Lemma refused_outcome d job page n bs w w1 w2 w' e st0 r :
  extends w w1 [print_request d job bs] st0 → progress st0 → accepted n = false →
  extends w1 w2 [] (failure_stages page SFailed) → marker e = None → (Err e, w2) = (r, w') →
  ∃ reqs st, extends w w' reqs st ∧ page_outcome d job page n (Some bs) r reqs st.
Proof.
  intros Hx Hst Ha Hx' He [= <- <-]. do 2 eexists. split; [exact (extends_trans _ _ _ _ _ _ _ Hx Hx')|].
  eapply outcome_stopped; [by apply stop_not_accepted| |done|by left]. by rewrite He.
Qed.

Lemma send_ipp_job_run d job file display page w r w' :
  timely → 0 ≤ poll_timeout d →
  send_ipp_job d job file display page w = (r, w') →
  ∃ reqs st, extends w w' reqs st ∧
    page_outcome d job page (length (requests w)) (files w !! file) r reqs st.
Proof.
  intros Ht Hp E. unfold send_ipp_job in E.
  unfold mbind at 1, M_bind at 1 in E.
  destruct (files w !! file) as [bs|] eqn:Hf.
  2: { replace (fs_read file w) with (Err (anyhow (fs_read_error file)) : result AnyError bytes, w) in E
         by (unfold fs_read; cbv [mbind M_bind gets]; by rewrite Hf).
       injection E as <- <-. exists [], []. split; [apply extends_refl|].
       apply (outcome_stopped _ _ _ _ _ _ NotSent [] [] []); [constructor|done|constructor|by right]. }
  replace (fs_read file w) with (Ok bs : result AnyError bytes, w) in E
    by (unfold fs_read; cbv [mbind M_bind gets]; by rewrite Hf).
  edestruct (@bind_emit_ok unit) as (w1 & Hx1 & E1). rewrite E1 in E. clear E1.
  unfold mbind at 1, M_bind at 1 in E. rewrite build_client_run in E.
  pose proof (extends_trans _ _ _ _ _ _ _ Hx1 (build_client_extends w1)) as Hx2. simpl in Hx2.
  set (w2 := snd (build_client w1)) in *.
  destruct (http_client (clients_built w1)) as [u|e].
  2: { injection E as <- <-. exists [], ([SSending] ++ []). split; [done|].
       apply (outcome_stopped _ _ _ _ _ _ NotSent [] [SSending] []); [constructor|done| |by right].
       constructor; [by left|constructor]. }
  edestruct (@bind_attempt_post unit) as (w3 & Hx3 & E3); [exact Ht|]. rewrite E3 in E. clear E3.
  pose proof (extends_trans _ _ _ _ _ _ _ Hx2 Hx3) as Hx4. simpl in Hx4.
  change (ipp_url d, print_job_body d job bs) with (print_request d job bs) in Hx4.
  rewrite (ext_requests _ _ _ _ Hx2), app_nil_r in E. set (n := length (requests w)) in *.
  assert (progress [SSending]) as Hs1 by (constructor; [by left|constructor]).
  assert (∀ o, response n = o → accepted n = match o with Some r => is_success r | None => false end) as Hacc
    by (by intros o <-).
  unfold response in Hacc. destruct (answer (http n)) as [b|e].
  2: { destruct (fail_with_cause_run page (ji_job_id job) (address d) "IPP Print-Job send failed"
         (mkError e None) w3) as (w4 & Hx5 & E5).
       eapply (refused_outcome d job page n bs w w3 w4); [exact Hx4|done|by apply (Hacc _ eq_refl)|exact Hx5|
         |rewrite <- E, <- E5; reflexivity]. done. }
  destruct (parse_response b) as [resp|e].
  2: { destruct (fail_with_cause_run page (ji_job_id job) (address d) "IPP Print-Job response unreadable"
         (anyhow e) w3) as (w4 & Hx5 & E5).
       eapply (refused_outcome d job page n bs w w3 w4); [exact Hx4|done|by apply (Hacc _ eq_refl)|exact Hx5|
         |rewrite <- E, <- E5; reflexivity]. done. }
  specialize (Hacc _ eq_refl). destruct (is_success resp); cbn [negb] in E.
  2: { cbv zeta in E. rewrite bind_now in E.
       edestruct (@bind_failure unit) as (w4 & Hx5 & E5). rewrite E5 in E.
       eapply (refused_outcome d job page n bs w w3 w4); [exact Hx4|done|exact Hacc|exact Hx5|
         |exact E]. done. }
  cbv zeta in E. edestruct (@bind_emit_ok unit) as (w4 & Hx5 & E5). rewrite E5 in E. clear E5.
  pose proof (extends_trans _ _ _ _ _ _ _ Hx4 Hx5) as Hx6. simpl in Hx6.
  assert (progress [SSending; SAcknowledged]) as Hs2
    by (constructor; [by left|]; constructor; [by right|constructor]).
  apply poll_job_completion_run in E as [(c & e & Hc & -> & Hx7)|(polls & st & Hx7 & He)]; [| |done|done].
  - do 2 eexists. split; [exact (extends_trans _ _ _ _ _ _ _ Hx6 Hx7)|].
    apply (outcome_stopped _ _ _ _ _ _ Untracked _ [SSending; SAcknowledged] []); [|done|done|by right].
    by apply (stop_untracked _ _ _ _ bs c).
  - do 2 eexists. split; [exact (extends_trans _ _ _ _ _ _ _ Hx6 Hx7)|].
    rewrite (ext_requests _ _ _ _ Hx6), length_app in He. simpl length in He.
    fold n in He. rewrite Nat.add_comm in He. simpl in He.
    destruct He as [polls Hd|polls s msg Hd Hs|polls u' Hd].
    + apply (outcome_printed _ _ _ _ _ bs polls [SSending; SAcknowledged]); done.
    + apply (outcome_stopped _ _ _ _ _ _ Rejected _ [SSending; SAcknowledged]); [|done|done|by left].
      by apply (stop_rejected _ _ _ _ bs polls s).
    + apply (outcome_stopped _ _ _ _ _ _ Lost _ [SSending; SAcknowledged]); [|done|done|by left].
      by apply stop_lost.
Qed.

# Exercise description
Your task is to output the material above exactly.

# Expected answer
Lemma refused_outcome d job page n bs w w1 w2 w' e st0 r :
  extends w w1 [print_request d job bs] st0 → progress st0 → accepted n = false →
  extends w1 w2 [] (failure_stages page SFailed) → marker e = None → (Err e, w2) = (r, w') →
  ∃ reqs st, extends w w' reqs st ∧ page_outcome d job page n (Some bs) r reqs st.
Proof.
  intros Hx Hst Ha Hx' He [= <- <-]. do 2 eexists. split; [exact (extends_trans _ _ _ _ _ _ _ Hx Hx')|].
  eapply outcome_stopped; [by apply stop_not_accepted| |done|by left]. by rewrite He.
Qed.

Lemma send_ipp_job_run d job file display page w r w' :
  timely → 0 ≤ poll_timeout d →
  send_ipp_job d job file display page w = (r, w') →
  ∃ reqs st, extends w w' reqs st ∧
    page_outcome d job page (length (requests w)) (files w !! file) r reqs st.
Proof.
  intros Ht Hp E. unfold send_ipp_job in E.
  unfold mbind at 1, M_bind at 1 in E.
  destruct (files w !! file) as [bs|] eqn:Hf.
  2: { replace (fs_read file w) with (Err (anyhow (fs_read_error file)) : result AnyError bytes, w) in E
         by (unfold fs_read; cbv [mbind M_bind gets]; by rewrite Hf).
       injection E as <- <-. exists [], []. split; [apply extends_refl|].
       apply (outcome_stopped _ _ _ _ _ _ NotSent [] [] []); [constructor|done|constructor|by right]. }
  replace (fs_read file w) with (Ok bs : result AnyError bytes, w) in E
    by (unfold fs_read; cbv [mbind M_bind gets]; by rewrite Hf).
  edestruct (@bind_emit_ok unit) as (w1 & Hx1 & E1). rewrite E1 in E. clear E1.
  unfold mbind at 1, M_bind at 1 in E. rewrite build_client_run in E.
  pose proof (extends_trans _ _ _ _ _ _ _ Hx1 (build_client_extends w1)) as Hx2. simpl in Hx2.
  set (w2 := snd (build_client w1)) in *.
  destruct (http_client (clients_built w1)) as [u|e].
  2: { injection E as <- <-. exists [], ([SSending] ++ []). split; [done|].
       apply (outcome_stopped _ _ _ _ _ _ NotSent [] [SSending] []); [constructor|done| |by right].
       constructor; [by left|constructor]. }
  edestruct (@bind_attempt_post unit) as (w3 & Hx3 & E3); [exact Ht|]. rewrite E3 in E. clear E3.
  pose proof (extends_trans _ _ _ _ _ _ _ Hx2 Hx3) as Hx4. simpl in Hx4.
  change (ipp_url d, print_job_body d job bs) with (print_request d job bs) in Hx4.
  rewrite (ext_requests _ _ _ _ Hx2), app_nil_r in E. set (n := length (requests w)) in *.
  assert (progress [SSending]) as Hs1 by (constructor; [by left|constructor]).
  assert (∀ o, response n = o → accepted n = match o with Some r => is_success r | None => false end) as Hacc
    by (by intros o <-).
  unfold response in Hacc. destruct (answer (http n)) as [b|e].
  2: { destruct (fail_with_cause_run page (ji_job_id job) (address d) "IPP Print-Job send failed"
         (mkError e None) w3) as (w4 & Hx5 & E5).
       eapply (refused_outcome d job page n bs w w3 w4); [exact Hx4|done|by apply (Hacc _ eq_refl)|exact Hx5|
         |rewrite <- E, <- E5; reflexivity]. done. }
  destruct (parse_response b) as [resp|e].
  2: { destruct (fail_with_cause_run page (ji_job_id job) (address d) "IPP Print-Job response unreadable"
         (anyhow e) w3) as (w4 & Hx5 & E5).
       eapply (refused_outcome d job page n bs w w3 w4); [exact Hx4|done|by apply (Hacc _ eq_refl)|exact Hx5|
         |rewrite <- E, <- E5; reflexivity]. done. }
  specialize (Hacc _ eq_refl). destruct (is_success resp); cbn [negb] in E.
  2: { cbv zeta in E. rewrite bind_now in E.
       edestruct (@bind_failure unit) as (w4 & Hx5 & E5). rewrite E5 in E.
       eapply (refused_outcome d job page n bs w w3 w4); [exact Hx4|done|exact Hacc|exact Hx5|
         |exact E]. done. }
  cbv zeta in E. edestruct (@bind_emit_ok unit) as (w4 & Hx5 & E5). rewrite E5 in E. clear E5.
  pose proof (extends_trans _ _ _ _ _ _ _ Hx4 Hx5) as Hx6. simpl in Hx6.
  assert (progress [SSending; SAcknowledged]) as Hs2
    by (constructor; [by left|]; constructor; [by right|constructor]).
  apply poll_job_completion_run in E as [(c & e & Hc & -> & Hx7)|(polls & st & Hx7 & He)]; [| |done|done].
  - do 2 eexists. split; [exact (extends_trans _ _ _ _ _ _ _ Hx6 Hx7)|].
    apply (outcome_stopped _ _ _ _ _ _ Untracked _ [SSending; SAcknowledged] []); [|done|done|by right].
    by apply (stop_untracked _ _ _ _ bs c).
  - do 2 eexists. split; [exact (extends_trans _ _ _ _ _ _ _ Hx6 Hx7)|].
    rewrite (ext_requests _ _ _ _ Hx6), length_app in He. simpl length in He.
    fold n in He. rewrite Nat.add_comm in He. simpl in He.
    destruct He as [polls Hd|polls s msg Hd Hs|polls u' Hd].
    + apply (outcome_printed _ _ _ _ _ bs polls [SSending; SAcknowledged]); done.
    + apply (outcome_stopped _ _ _ _ _ _ Rejected _ [SSending; SAcknowledged]); [|done|done|by left].
      by apply (stop_rejected _ _ _ _ bs polls s).
    + apply (outcome_stopped _ _ _ _ _ _ Lost _ [SSending; SAcknowledged]); [|done|done|by left].
      by apply stop_lost.
Qed.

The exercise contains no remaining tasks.